(Your assignment):
The required answer is every line of the data containing the word "outcome".

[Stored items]
= = = =

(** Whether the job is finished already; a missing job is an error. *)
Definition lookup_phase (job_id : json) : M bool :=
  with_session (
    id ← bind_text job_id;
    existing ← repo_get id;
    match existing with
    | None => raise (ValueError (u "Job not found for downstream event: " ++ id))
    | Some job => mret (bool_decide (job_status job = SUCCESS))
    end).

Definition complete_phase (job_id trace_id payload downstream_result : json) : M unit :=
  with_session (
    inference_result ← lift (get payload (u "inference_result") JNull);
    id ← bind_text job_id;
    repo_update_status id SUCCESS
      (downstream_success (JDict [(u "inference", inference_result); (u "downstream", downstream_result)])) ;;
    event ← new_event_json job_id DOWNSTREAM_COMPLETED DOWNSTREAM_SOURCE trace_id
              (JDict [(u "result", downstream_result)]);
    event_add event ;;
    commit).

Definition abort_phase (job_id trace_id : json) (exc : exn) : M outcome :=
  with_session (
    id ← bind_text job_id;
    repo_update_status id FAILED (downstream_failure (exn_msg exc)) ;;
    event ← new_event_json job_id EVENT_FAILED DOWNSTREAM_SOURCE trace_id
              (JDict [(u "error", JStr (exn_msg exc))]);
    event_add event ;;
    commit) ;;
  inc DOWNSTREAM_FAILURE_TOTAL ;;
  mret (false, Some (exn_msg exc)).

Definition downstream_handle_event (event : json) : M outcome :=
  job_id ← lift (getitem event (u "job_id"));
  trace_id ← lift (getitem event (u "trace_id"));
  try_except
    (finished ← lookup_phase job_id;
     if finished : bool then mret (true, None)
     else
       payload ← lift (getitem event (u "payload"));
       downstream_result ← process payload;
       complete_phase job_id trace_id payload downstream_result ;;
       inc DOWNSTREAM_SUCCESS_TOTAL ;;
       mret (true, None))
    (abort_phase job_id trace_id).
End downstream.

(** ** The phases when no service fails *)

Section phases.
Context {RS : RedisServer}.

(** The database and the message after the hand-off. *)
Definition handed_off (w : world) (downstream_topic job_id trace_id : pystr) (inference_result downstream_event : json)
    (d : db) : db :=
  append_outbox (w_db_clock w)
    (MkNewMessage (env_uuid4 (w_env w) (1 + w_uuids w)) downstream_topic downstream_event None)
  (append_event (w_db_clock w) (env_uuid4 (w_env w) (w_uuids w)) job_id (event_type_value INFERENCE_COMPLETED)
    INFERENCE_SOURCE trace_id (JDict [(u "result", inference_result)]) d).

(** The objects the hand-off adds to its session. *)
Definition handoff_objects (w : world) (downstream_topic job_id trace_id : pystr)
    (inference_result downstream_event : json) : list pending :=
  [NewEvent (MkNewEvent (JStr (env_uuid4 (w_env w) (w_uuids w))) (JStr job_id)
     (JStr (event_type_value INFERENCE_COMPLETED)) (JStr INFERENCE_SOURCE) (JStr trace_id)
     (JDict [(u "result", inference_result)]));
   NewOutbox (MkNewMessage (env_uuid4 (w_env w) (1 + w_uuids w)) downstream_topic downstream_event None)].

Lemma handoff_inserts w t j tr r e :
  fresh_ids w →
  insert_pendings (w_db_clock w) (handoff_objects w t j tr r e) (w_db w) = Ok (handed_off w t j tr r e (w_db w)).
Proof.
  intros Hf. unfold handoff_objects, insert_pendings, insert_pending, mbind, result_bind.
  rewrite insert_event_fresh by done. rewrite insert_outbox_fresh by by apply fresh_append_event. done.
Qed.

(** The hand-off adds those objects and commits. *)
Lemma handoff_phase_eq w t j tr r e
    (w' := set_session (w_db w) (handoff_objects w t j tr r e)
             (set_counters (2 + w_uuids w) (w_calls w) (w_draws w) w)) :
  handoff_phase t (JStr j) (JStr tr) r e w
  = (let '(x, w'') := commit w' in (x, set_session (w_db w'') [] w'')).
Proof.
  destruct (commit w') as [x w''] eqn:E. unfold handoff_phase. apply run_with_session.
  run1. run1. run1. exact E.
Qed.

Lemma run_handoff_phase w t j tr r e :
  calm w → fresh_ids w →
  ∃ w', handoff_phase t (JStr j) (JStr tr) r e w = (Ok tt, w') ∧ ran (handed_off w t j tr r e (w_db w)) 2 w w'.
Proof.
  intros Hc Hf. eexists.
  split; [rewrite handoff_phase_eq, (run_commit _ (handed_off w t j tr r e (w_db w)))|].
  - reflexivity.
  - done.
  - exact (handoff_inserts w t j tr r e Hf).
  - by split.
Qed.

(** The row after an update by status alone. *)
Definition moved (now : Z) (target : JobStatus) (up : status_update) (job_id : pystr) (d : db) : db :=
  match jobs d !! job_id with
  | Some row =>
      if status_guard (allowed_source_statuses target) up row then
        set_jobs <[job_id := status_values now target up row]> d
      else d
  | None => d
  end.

= = = =

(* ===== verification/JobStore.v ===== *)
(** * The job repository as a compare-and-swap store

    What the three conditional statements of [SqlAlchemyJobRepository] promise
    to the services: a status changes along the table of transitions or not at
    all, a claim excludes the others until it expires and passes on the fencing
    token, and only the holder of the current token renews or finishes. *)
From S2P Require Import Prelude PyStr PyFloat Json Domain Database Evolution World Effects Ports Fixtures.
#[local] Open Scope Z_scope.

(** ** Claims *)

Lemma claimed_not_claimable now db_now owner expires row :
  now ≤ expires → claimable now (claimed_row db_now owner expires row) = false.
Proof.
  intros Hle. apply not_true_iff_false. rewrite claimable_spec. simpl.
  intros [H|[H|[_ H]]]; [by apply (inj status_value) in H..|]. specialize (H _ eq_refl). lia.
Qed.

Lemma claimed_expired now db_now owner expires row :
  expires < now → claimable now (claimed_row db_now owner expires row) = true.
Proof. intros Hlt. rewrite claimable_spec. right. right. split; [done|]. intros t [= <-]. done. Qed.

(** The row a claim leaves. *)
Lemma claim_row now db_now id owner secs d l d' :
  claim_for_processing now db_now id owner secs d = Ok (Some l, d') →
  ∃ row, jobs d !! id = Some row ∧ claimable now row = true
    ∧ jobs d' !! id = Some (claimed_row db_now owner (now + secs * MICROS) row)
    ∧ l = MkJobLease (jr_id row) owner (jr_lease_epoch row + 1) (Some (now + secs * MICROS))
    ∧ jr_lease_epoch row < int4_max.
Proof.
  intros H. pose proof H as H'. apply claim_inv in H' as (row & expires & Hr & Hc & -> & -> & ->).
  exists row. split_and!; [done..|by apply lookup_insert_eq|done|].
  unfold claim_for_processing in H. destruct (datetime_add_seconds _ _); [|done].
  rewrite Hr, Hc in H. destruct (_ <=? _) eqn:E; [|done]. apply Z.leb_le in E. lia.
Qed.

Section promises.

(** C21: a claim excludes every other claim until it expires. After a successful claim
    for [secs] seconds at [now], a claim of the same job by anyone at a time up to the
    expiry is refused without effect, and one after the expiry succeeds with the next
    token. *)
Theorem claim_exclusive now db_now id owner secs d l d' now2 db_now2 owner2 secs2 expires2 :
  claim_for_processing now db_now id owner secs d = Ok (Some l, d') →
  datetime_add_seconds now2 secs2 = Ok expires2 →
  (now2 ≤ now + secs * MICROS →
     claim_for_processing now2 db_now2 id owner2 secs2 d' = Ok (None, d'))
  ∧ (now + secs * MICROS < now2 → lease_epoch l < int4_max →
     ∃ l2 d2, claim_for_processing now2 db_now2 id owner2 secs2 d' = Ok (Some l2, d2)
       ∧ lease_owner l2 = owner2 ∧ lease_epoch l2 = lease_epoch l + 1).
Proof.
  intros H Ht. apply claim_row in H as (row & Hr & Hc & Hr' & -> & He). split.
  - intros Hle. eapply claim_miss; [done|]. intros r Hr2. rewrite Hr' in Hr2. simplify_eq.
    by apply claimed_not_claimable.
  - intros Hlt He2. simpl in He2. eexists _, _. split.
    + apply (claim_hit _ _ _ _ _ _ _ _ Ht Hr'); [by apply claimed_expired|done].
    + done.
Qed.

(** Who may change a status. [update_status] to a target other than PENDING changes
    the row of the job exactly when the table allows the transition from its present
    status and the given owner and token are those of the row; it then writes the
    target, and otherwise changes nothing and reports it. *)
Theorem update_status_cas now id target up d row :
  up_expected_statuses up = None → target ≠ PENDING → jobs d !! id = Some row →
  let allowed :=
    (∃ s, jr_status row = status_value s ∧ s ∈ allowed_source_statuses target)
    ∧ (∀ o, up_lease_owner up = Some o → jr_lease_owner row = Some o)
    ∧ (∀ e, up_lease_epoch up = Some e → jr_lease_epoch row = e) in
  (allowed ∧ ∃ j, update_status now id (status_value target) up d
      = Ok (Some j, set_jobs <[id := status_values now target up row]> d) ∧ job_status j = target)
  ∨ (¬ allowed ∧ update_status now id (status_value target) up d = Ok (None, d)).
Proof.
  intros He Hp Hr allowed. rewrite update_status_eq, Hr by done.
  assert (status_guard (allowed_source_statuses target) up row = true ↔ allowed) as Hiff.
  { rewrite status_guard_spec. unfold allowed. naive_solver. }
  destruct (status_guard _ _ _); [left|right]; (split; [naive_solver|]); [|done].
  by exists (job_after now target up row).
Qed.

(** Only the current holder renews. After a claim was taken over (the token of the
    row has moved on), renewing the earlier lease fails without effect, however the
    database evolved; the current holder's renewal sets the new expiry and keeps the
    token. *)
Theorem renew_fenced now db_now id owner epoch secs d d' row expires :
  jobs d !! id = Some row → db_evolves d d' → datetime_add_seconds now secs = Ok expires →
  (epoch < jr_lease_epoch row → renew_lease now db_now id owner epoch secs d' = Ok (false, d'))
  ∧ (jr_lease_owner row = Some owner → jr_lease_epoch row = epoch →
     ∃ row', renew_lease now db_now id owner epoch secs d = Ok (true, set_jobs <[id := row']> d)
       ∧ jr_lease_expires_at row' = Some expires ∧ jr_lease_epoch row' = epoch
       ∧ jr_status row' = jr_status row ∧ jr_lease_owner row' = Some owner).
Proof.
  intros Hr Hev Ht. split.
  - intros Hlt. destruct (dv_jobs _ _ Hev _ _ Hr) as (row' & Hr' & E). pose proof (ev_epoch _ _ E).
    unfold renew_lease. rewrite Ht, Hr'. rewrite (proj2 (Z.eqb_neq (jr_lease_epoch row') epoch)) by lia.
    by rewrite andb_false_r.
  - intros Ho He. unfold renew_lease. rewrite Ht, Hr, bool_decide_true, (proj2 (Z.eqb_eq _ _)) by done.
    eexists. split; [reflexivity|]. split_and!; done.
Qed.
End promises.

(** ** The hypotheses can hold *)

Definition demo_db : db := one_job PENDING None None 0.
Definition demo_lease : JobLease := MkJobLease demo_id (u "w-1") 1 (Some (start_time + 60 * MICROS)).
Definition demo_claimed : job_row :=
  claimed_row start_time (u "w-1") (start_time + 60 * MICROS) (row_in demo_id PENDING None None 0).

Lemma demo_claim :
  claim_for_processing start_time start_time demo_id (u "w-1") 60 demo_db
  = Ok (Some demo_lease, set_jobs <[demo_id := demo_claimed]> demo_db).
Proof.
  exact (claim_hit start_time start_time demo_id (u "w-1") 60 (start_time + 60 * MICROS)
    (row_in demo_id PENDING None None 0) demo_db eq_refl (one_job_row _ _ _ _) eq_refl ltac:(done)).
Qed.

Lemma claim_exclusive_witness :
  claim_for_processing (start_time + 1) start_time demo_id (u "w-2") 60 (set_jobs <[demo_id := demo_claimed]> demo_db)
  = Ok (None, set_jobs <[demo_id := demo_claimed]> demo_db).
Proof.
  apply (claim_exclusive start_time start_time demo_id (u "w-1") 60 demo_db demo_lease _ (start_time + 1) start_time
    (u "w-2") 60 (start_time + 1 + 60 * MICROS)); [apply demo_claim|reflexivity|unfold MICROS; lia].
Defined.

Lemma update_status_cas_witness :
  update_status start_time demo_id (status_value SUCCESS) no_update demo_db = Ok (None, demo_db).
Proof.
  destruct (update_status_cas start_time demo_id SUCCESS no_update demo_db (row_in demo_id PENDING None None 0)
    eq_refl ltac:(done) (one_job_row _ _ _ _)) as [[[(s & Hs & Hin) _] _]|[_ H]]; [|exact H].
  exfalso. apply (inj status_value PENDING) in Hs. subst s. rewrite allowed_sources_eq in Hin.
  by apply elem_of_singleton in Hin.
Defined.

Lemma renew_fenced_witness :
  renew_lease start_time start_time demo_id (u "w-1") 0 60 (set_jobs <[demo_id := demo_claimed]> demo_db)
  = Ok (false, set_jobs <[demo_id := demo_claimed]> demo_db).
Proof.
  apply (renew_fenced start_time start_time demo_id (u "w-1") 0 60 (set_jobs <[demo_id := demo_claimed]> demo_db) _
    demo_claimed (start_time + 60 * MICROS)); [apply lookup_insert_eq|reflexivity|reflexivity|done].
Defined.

= = = =

(Task result):
Definition abort_phase (job_id trace_id : json) (exc : exn) : M outcome :=
Definition downstream_handle_event (event : json) : M outcome :=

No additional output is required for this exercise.